WORK ORDER:
For the material below, return exactly the lines starting at the line containing "- apply (Hr 4%nat)." and ending at the line containing "notTakenCounters s2 = notTakenCounters", both ends included, and no others.

MATERIAL FOR THIS TASK:

========

(** Bi-mode prediction and training, with choice and direction counters of the same
    width: the most significant bit of the branch's choice counter selects the taken or
    the not-taken table, whose counter's most significant bit is the prediction.  When the
    branch commits, only the selected direction counter is trained with the outcome, the
    choice counter is trained unless it disagreed with the outcome while the prediction
    was right, and the history record is freed. *)
Theorem bimode_predicts_and_trains n s tid pc (taken : bool) :
  wf n s → thresholds_set s → choiceCtrBits s = globalCtrBits s → 0 ≤ tid < n →
  let msb c := Z.testbit (SatCounter.read c) (choiceCtrBits s - 1) in
  let ci := Z.to_nat (choiceIdx s pc) in
  let gi := Z.to_nat (globalIdx s pc (reg_at (globalHistoryReg s) tid)) in
  ∃ c t nt s1 p s2,
    choiceCounters s !! ci = Some c ∧ takenCounters s !! gi = Some t ∧
    notTakenCounters s !! gi = Some nt ∧
    let pred := if msb c then msb t else msb nt in
    lookup s tid pc = Ok (s1, pred, p) ∧
    update s1 tid pc taken p false = Ok s2 ∧ wf n s2 ∧ saved s2 p = None ∧
    takenCounters s2 = (if msb c then alter (SatCounter.train taken) gi (takenCounters s)
                        else takenCounters s) ∧
    notTakenCounters s2 = (if msb c then notTakenCounters s
                           else alter (SatCounter.train taken) gi (notTakenCounters s)) ∧
    choiceCounters s2 = (if eqb pred taken && negb (eqb (msb c) taken) then choiceCounters s
                         else alter (SatCounter.train taken) ci (choiceCounters s)).
Proof.
  intros Hw (Ht1 & Ht2 & Ht3) Hbits Ht msb ci gi. pose proof Hw as (_ & _ & Hcb & _).
  destruct (bimode_counters_read n s Hw pc (reg_at (globalHistoryReg s) tid))
    as (c & t & nt & Hc & Hwc & Htk & Hwt & Hnt & Hwn).
  apply vread_inv in Hc as [_ Hc]. apply vread_inv in Htk as [_ Htk]. apply vread_inv in Hnt as [_ Hnt].
  destruct (bimode_lookup_ok n s tid pc Hw Ht) as (x & Hx & Hg & Hl & Hw1).
  unfold lookup_history in Hx. rewrite Hc, Htk, Hnt in Hx. cbn in Hx. injection Hx as Hx.
  rewrite Ht1, Ht2, Ht3, (threshold_msb _ c), (threshold_msb _ t), (threshold_msb _ nt) in Hx
    by (done || congruence).
  fold (msb c) (msb t) (msb nt) in Hx.
  set (p := (new x (histories s)).2) in *.
  match type of Hl with _ = Ok (?s1, _, _) => set (s1' := s1) in * end.
  pose proof Hw1 as (_ & _ & _ & _ & _ & _ & _ & _ & _ & _ & _ & Hh1).
  assert (saved s1' p = Some (h_globalHistoryReg x)) as Hp.
  { pose proof Hw as (_ & _ & _ & _ & _ & _ & _ & _ & _ & _ & _ & Hh).
    by destruct (peek_new h_globalHistoryReg _ x _ None Hh). }
  destruct (free_ok _ _ _ _ _ Hh1 Hp) as (h & Hf & Hwh & Hpn & _).
  assert (load p (histories s1') = Ok x) as Hld. { unfold load. cbn. by rewrite lookup_insert_eq. }
  pose proof (bimode_update_ok n s1' tid pc taken p false x Hw1 Ht Hld) as Hu. rewrite Hf in Hu.
  exists c, t, nt, s1', p. eexists. split_and!; [done..|]. cbv zeta.
  split_and!; [|exact Hu| | | | |].
  - rewrite Hl. by rewrite <- Hx.
  - apply wf_with_heap; [by apply bimode_wf_trained|done].
  - exact Hpn.
  - cbn -[alter]. rewrite <- Hx. cbn -[alter]. done.
  - cbn -[alter]. rewrite <- Hx. cbn -[alter]. done.
  - cbn -[alter]. rewrite <- Hx. cbn -[alter].
    destruct (msb c), (msb t), (msb nt), taken; done.
Qed.

Definition bimode_example : BiModeBP :=
  mkBiMode 2 (replicate 4 (SatCounter.mkCtr 0 3 2)) (replicate 8 (SatCounter.mkCtr 0 3 1))
    (replicate 8 (SatCounter.mkCtr 0 3 0)) [0] 3 7 4 2 3 8 2 7 1 1 1 empty_heap.

Lemma bimode_example_wf : wf 1 bimode_example.
Proof.
  assert (∀ n c, SatCounter.wf 2 c → counters_wf (Z.of_nat n) 2 (replicate n c)) as Hr.
  { intros n c Hc. split; [|by apply Forall_replicate]. unfold vsize. by rewrite length_replicate. }
  unfold wf. splits; try (vm_compute; reflexivity); try (vm_compute; discriminate).
  - by exists 2.
  - by exists 3.
  - apply (Hr 4%nat). vm_compute. repeat split; discriminate.
  - apply (Hr 8%nat). vm_compute. repeat split; discriminate.
  - apply (Hr 8%nat). vm_compute. repeat split; discriminate.
Qed.

Lemma bimode_predicts_and_trains_witness :
  ∃ s1 p s2, lookup bimode_example 0 0x1000 = Ok (s1, false, p) ∧
    update s1 0 0x1000 true p false = Ok s2 ∧ saved s2 p = None ∧
    notTakenCounters s2 = notTakenCounters bimode_example.
Proof.
  destruct (bimode_predicts_and_trains 1 bimode_example 0 0x1000 true)
    as (c & t & nt & s1 & p & s2 & Hc & Ht & Hnt & Hl & Hu & _ & Hs & _ & Hn & _).
  - apply bimode_example_wf.
  - vm_compute. repeat split; reflexivity.
  - reflexivity.
  - lia.
  - exists s1, p, s2.
    assert (SatCounter.mkCtr 0 3 2 = c) as <- by (vm_compute in Hc; congruence).
    assert (SatCounter.mkCtr 0 3 1 = t) as <- by (vm_compute in Ht; congruence).
    split; [exact Hl|]. split; [exact Hu|]. split; [exact Hs|exact Hn].
Defined.

(** The constructor takes the thresholds of the direction counters from the width of
    the choice counters, so a bi-mode predictor whose direction counters are narrower
    than its choice counters predicts every branch not taken, however it was trained. *)
Theorem bimode_narrow_direction_never_taken n s tid pc :
  wf n s → thresholds_set s → globalCtrBits s < choiceCtrBits s → 0 ≤ tid < n →
  ∃ s' p, lookup s tid pc = Ok (s', false, p).
Proof.
  intros Hw (_ & Ht2 & Ht3) Hbits Ht. pose proof Hw as (_ & _ & Hcb & Hgb & _).
  destruct (bimode_counters_read n s Hw pc (reg_at (globalHistoryReg s) tid))
    as (c & t & nt & Hc & _ & Htk & Hwt & Hnt & Hwn).
  apply vread_inv in Hc as [_ Hc]. apply vread_inv in Htk as [_ Htk]. apply vread_inv in Hnt as [_ Hnt].
  destruct (bimode_lookup_ok n s tid pc Hw Ht) as (x & Hx & _ & Hl & _).
  assert (∀ d, SatCounter.wf (globalCtrBits s) d →
    (threshold (choiceCtrBits s) <? SatCounter.read d) = false) as Hlow.
  { intros d (Hm & _ & Hd). rewrite threshold_pow2 by done. apply Z.ltb_ge. unfold SatCounter.read.
    assert (2 ^ globalCtrBits s ≤ 2 ^ (choiceCtrBits s - 1)) by (apply Z.pow_le_mono_r; lia). lia. }
  unfold lookup_history in Hx. rewrite Hc, Htk, Hnt in Hx. cbn in Hx. injection Hx as Hx.
  rewrite Ht2, Ht3, (Hlow t Hwt), (Hlow nt Hwn) in Hx.
  assert (finalPred x = false) as Hfin by (rewrite <- Hx; cbn; by case_match).
  rewrite Hfin in Hl. eexists _, _. exact Hl.
Qed.

Definition bimode_narrow_example : BiModeBP :=
  mkBiMode 2 (replicate 4 (SatCounter.mkCtr 0 7 7)) (replicate 8 (SatCounter.mkCtr 0 3 3))
    (replicate 8 (SatCounter.mkCtr 0 3 3)) [0] 3 7 4 3 3 8 2 7 3 3 3 empty_heap.

Lemma bimode_narrow_direction_never_taken_witness :
  ∃ s' p, lookup bimode_narrow_example 0 0x1000 = Ok (s', false, p).
Proof.
  apply (bimode_narrow_direction_never_taken 1).
  - unfold wf. splits; try (vm_compute; reflexivity); try (vm_compute; discriminate).
    + by exists 2.
    + by exists 3.
    + split; [vm_compute; reflexivity|]. apply Forall_replicate. vm_compute. repeat split; discriminate.
    + split; [vm_compute; reflexivity|]. apply Forall_replicate. vm_compute. repeat split; discriminate.
    + split; [vm_compute; reflexivity|]. apply Forall_replicate. vm_compute. repeat split; discriminate.
  - vm_compute. repeat split; reflexivity.
  - vm_compute. reflexivity.
  - lia.
Defined.

End BiModeBP.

========

OUTPUT OF THE TASK:
  - apply (Hr 4%nat). vm_compute. repeat split; discriminate.
  - apply (Hr 8%nat). vm_compute. repeat split; discriminate.
  - apply (Hr 8%nat). vm_compute. repeat split; discriminate.
Qed.

Lemma bimode_predicts_and_trains_witness :
  ∃ s1 p s2, lookup bimode_example 0 0x1000 = Ok (s1, false, p) ∧
    update s1 0 0x1000 true p false = Ok s2 ∧ saved s2 p = None ∧
    notTakenCounters s2 = notTakenCounters bimode_example.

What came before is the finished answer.